(Stored data entries)
*** Block opens ***
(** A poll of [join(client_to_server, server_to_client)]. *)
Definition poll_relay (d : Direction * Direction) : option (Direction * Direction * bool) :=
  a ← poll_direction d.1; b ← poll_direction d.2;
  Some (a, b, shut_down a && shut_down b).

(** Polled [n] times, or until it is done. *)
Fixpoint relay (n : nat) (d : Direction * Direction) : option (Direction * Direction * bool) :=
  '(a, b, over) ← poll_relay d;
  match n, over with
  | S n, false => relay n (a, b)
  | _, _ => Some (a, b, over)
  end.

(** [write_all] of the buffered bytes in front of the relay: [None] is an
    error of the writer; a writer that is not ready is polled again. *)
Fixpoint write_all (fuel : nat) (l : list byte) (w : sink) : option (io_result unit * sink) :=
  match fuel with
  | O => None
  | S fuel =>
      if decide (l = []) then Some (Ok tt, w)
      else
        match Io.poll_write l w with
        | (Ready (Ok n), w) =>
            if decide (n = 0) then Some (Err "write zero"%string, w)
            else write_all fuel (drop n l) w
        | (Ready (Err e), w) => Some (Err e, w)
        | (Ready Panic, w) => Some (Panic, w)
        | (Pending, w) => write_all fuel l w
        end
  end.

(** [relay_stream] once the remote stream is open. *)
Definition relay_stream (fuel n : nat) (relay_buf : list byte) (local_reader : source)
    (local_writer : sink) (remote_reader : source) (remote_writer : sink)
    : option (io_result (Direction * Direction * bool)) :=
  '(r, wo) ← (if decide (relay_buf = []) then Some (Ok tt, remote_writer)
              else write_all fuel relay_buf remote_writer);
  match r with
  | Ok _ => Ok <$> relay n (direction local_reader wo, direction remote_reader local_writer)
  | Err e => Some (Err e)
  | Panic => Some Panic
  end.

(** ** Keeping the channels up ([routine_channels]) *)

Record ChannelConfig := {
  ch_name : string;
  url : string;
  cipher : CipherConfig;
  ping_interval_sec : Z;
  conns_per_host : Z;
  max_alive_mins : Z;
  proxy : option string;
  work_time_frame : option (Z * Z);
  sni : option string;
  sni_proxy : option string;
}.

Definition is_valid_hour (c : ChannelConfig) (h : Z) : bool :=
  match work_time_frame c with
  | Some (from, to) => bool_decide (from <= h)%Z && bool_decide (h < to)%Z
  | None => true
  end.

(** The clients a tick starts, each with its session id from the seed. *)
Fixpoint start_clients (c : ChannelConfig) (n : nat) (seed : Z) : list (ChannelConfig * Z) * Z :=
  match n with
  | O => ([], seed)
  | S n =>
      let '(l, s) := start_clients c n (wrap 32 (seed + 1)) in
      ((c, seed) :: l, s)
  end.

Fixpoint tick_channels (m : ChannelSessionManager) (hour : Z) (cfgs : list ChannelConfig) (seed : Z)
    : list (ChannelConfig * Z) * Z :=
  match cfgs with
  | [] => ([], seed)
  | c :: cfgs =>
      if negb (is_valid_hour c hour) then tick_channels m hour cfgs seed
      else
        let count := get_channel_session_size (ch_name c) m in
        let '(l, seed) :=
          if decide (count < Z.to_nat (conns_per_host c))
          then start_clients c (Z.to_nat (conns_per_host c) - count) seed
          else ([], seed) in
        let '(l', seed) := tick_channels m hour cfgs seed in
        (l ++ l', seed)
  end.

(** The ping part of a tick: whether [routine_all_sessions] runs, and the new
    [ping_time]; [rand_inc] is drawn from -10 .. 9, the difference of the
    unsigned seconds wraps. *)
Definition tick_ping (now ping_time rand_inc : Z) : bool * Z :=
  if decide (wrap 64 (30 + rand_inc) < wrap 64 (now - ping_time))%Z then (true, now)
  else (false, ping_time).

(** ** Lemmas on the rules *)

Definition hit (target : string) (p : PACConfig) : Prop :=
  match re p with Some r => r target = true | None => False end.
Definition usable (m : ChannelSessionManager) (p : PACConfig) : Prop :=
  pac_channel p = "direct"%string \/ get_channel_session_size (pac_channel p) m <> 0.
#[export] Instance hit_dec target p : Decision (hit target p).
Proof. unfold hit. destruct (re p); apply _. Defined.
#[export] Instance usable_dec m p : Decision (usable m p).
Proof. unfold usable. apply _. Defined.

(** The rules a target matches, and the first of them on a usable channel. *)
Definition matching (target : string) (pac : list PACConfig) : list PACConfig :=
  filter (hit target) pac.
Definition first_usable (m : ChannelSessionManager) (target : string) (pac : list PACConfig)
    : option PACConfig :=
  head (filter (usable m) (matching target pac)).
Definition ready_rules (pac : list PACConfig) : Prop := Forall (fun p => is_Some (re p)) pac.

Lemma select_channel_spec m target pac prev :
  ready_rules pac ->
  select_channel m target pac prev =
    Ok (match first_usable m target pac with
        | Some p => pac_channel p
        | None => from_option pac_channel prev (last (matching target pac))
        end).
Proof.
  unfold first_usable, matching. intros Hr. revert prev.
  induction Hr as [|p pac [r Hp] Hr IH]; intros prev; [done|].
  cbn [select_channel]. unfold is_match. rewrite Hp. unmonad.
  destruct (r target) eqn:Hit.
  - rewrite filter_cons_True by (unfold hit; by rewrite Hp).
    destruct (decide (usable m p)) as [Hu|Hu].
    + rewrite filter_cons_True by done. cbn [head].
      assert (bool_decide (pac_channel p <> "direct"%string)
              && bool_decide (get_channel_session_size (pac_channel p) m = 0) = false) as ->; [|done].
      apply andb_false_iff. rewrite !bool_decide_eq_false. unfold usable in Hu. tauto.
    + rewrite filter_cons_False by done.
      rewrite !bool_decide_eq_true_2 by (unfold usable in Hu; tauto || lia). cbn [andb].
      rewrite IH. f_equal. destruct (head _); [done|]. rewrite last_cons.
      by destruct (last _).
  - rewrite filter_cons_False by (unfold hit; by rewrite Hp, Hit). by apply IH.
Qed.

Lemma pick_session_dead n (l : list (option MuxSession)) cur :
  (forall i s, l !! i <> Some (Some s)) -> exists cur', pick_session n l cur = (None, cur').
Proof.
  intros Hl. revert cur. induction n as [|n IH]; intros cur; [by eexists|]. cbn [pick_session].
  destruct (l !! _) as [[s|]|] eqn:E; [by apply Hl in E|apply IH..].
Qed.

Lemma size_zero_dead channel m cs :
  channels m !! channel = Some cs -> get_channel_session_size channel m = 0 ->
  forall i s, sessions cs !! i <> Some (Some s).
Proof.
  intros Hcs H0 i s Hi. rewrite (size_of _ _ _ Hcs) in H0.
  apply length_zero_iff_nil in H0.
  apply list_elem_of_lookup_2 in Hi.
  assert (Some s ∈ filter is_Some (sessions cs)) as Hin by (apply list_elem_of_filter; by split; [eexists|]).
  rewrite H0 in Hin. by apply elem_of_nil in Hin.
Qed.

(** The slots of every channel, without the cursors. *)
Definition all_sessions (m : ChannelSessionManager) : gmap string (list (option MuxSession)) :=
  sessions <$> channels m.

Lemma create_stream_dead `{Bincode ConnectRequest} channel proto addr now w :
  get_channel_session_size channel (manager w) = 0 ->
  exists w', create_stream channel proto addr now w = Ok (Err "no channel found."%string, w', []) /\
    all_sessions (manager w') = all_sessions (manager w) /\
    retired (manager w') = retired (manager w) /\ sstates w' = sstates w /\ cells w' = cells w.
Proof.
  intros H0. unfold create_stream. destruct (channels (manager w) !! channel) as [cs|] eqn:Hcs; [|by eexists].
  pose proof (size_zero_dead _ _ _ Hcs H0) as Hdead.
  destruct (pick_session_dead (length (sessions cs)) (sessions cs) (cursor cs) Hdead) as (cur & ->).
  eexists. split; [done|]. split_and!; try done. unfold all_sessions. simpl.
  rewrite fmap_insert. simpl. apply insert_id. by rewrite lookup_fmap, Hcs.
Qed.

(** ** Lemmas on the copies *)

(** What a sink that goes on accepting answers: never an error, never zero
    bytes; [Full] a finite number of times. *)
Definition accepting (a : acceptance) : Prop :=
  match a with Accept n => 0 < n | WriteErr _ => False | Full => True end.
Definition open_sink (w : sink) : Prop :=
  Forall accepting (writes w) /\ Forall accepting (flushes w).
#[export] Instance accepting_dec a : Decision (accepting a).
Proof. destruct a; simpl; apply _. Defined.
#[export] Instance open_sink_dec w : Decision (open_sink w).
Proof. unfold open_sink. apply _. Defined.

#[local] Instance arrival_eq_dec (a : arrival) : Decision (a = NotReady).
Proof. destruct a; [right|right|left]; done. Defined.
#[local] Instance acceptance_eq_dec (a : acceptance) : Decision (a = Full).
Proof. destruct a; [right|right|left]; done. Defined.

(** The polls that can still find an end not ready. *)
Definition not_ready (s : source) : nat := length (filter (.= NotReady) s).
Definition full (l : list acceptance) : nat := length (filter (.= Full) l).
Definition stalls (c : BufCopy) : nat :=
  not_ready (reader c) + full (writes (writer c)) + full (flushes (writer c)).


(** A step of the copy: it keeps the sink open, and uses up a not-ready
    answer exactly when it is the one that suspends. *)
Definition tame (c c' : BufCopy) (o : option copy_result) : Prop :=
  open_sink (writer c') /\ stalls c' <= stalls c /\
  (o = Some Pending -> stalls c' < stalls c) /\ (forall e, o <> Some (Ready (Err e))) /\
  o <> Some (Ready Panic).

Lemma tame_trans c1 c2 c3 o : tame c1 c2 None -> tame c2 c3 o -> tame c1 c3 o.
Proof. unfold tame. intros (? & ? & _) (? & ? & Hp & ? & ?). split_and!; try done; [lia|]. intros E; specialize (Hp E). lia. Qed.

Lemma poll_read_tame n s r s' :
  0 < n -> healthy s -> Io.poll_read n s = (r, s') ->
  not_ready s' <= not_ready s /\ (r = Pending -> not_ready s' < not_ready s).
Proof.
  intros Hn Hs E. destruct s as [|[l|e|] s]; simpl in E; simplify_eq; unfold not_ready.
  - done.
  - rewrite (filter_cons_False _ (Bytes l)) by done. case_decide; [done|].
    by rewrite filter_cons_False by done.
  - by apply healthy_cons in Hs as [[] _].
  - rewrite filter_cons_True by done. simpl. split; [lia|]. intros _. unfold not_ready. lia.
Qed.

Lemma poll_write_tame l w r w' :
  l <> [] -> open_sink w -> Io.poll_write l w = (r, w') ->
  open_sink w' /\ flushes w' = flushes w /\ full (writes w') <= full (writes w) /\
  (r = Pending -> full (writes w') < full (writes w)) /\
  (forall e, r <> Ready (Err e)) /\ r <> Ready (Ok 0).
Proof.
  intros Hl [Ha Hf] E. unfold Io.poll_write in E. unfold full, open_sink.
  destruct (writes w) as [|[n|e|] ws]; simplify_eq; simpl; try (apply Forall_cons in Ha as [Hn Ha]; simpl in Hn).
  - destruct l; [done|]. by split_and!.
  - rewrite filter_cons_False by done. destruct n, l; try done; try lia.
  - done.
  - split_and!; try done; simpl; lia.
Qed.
*** Block closes ***
*** Block opens ***
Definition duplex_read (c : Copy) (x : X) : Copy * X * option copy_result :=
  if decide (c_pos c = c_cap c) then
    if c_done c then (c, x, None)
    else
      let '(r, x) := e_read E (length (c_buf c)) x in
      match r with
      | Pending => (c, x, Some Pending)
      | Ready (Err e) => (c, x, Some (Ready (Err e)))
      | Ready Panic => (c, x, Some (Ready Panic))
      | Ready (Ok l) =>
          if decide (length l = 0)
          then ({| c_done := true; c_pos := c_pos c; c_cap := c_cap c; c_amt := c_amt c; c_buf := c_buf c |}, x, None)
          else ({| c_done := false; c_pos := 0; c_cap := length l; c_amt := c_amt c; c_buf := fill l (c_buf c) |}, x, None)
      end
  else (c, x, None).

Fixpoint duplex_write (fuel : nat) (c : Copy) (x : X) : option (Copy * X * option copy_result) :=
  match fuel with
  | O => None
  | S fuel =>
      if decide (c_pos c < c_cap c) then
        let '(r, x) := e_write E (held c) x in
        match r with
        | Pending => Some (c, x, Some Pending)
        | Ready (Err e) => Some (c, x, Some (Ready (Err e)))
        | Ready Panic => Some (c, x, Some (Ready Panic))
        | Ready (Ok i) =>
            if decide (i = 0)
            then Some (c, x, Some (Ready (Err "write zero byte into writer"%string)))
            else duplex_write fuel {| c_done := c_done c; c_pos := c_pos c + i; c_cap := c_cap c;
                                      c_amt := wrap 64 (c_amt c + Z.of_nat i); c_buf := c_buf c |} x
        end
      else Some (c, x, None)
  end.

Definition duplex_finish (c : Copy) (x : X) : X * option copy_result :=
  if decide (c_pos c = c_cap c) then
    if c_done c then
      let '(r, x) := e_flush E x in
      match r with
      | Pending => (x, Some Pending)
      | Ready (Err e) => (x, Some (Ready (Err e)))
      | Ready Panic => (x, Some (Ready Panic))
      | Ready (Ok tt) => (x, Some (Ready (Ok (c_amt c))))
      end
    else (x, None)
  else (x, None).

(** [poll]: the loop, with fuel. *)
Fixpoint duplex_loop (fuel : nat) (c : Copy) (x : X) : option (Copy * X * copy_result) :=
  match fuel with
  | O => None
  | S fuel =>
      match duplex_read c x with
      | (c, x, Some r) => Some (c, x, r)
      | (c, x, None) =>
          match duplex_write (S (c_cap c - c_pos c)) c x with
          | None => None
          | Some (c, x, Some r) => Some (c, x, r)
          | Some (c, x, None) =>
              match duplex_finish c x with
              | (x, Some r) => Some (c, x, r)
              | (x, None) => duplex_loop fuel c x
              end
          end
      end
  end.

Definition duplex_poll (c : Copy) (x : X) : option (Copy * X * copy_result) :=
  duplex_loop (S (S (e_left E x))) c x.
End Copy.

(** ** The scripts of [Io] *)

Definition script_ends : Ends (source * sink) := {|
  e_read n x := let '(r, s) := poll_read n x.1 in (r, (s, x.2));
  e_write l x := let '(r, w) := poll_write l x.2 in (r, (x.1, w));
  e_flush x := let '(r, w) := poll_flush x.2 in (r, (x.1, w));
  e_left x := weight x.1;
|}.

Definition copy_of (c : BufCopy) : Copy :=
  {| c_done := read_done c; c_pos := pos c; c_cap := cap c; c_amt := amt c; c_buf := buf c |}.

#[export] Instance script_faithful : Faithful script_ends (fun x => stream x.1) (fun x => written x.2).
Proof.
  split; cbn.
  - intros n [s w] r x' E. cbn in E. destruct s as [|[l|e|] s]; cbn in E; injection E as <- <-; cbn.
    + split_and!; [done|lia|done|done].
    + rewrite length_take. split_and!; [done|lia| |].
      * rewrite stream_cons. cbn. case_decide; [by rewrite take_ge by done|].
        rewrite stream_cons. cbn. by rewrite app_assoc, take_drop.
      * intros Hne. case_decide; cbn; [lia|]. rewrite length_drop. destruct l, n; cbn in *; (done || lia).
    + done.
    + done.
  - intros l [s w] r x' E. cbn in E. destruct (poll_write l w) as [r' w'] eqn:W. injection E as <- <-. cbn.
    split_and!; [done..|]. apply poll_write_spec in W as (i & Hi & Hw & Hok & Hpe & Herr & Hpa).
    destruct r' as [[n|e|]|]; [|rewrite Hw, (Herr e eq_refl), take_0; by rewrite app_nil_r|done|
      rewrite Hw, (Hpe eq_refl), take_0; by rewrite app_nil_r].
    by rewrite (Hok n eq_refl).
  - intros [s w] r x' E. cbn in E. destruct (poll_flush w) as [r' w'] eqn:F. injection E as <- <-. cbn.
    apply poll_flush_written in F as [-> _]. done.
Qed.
*** Block closes ***
Exercise requirements
Your answer should be the lines above from the one containing "l <> [] -> open_sink" through the one containing "destruct (writes w)", copied exactly and with both ends kept.

Task output
  l <> [] -> open_sink w -> Io.poll_write l w = (r, w') ->
  open_sink w' /\ flushes w' = flushes w /\ full (writes w') <= full (writes w) /\
  (r = Pending -> full (writes w') < full (writes w)) /\
  (forall e, r <> Ready (Err e)) /\ r <> Ready (Ok 0).
Proof.
  intros Hl [Ha Hf] E. unfold Io.poll_write in E. unfold full, open_sink.
  destruct (writes w) as [|[n|e|] ws]; simplify_eq; simpl; try (apply Forall_cons in Ha as [Hn Ha]; simpl in Hn).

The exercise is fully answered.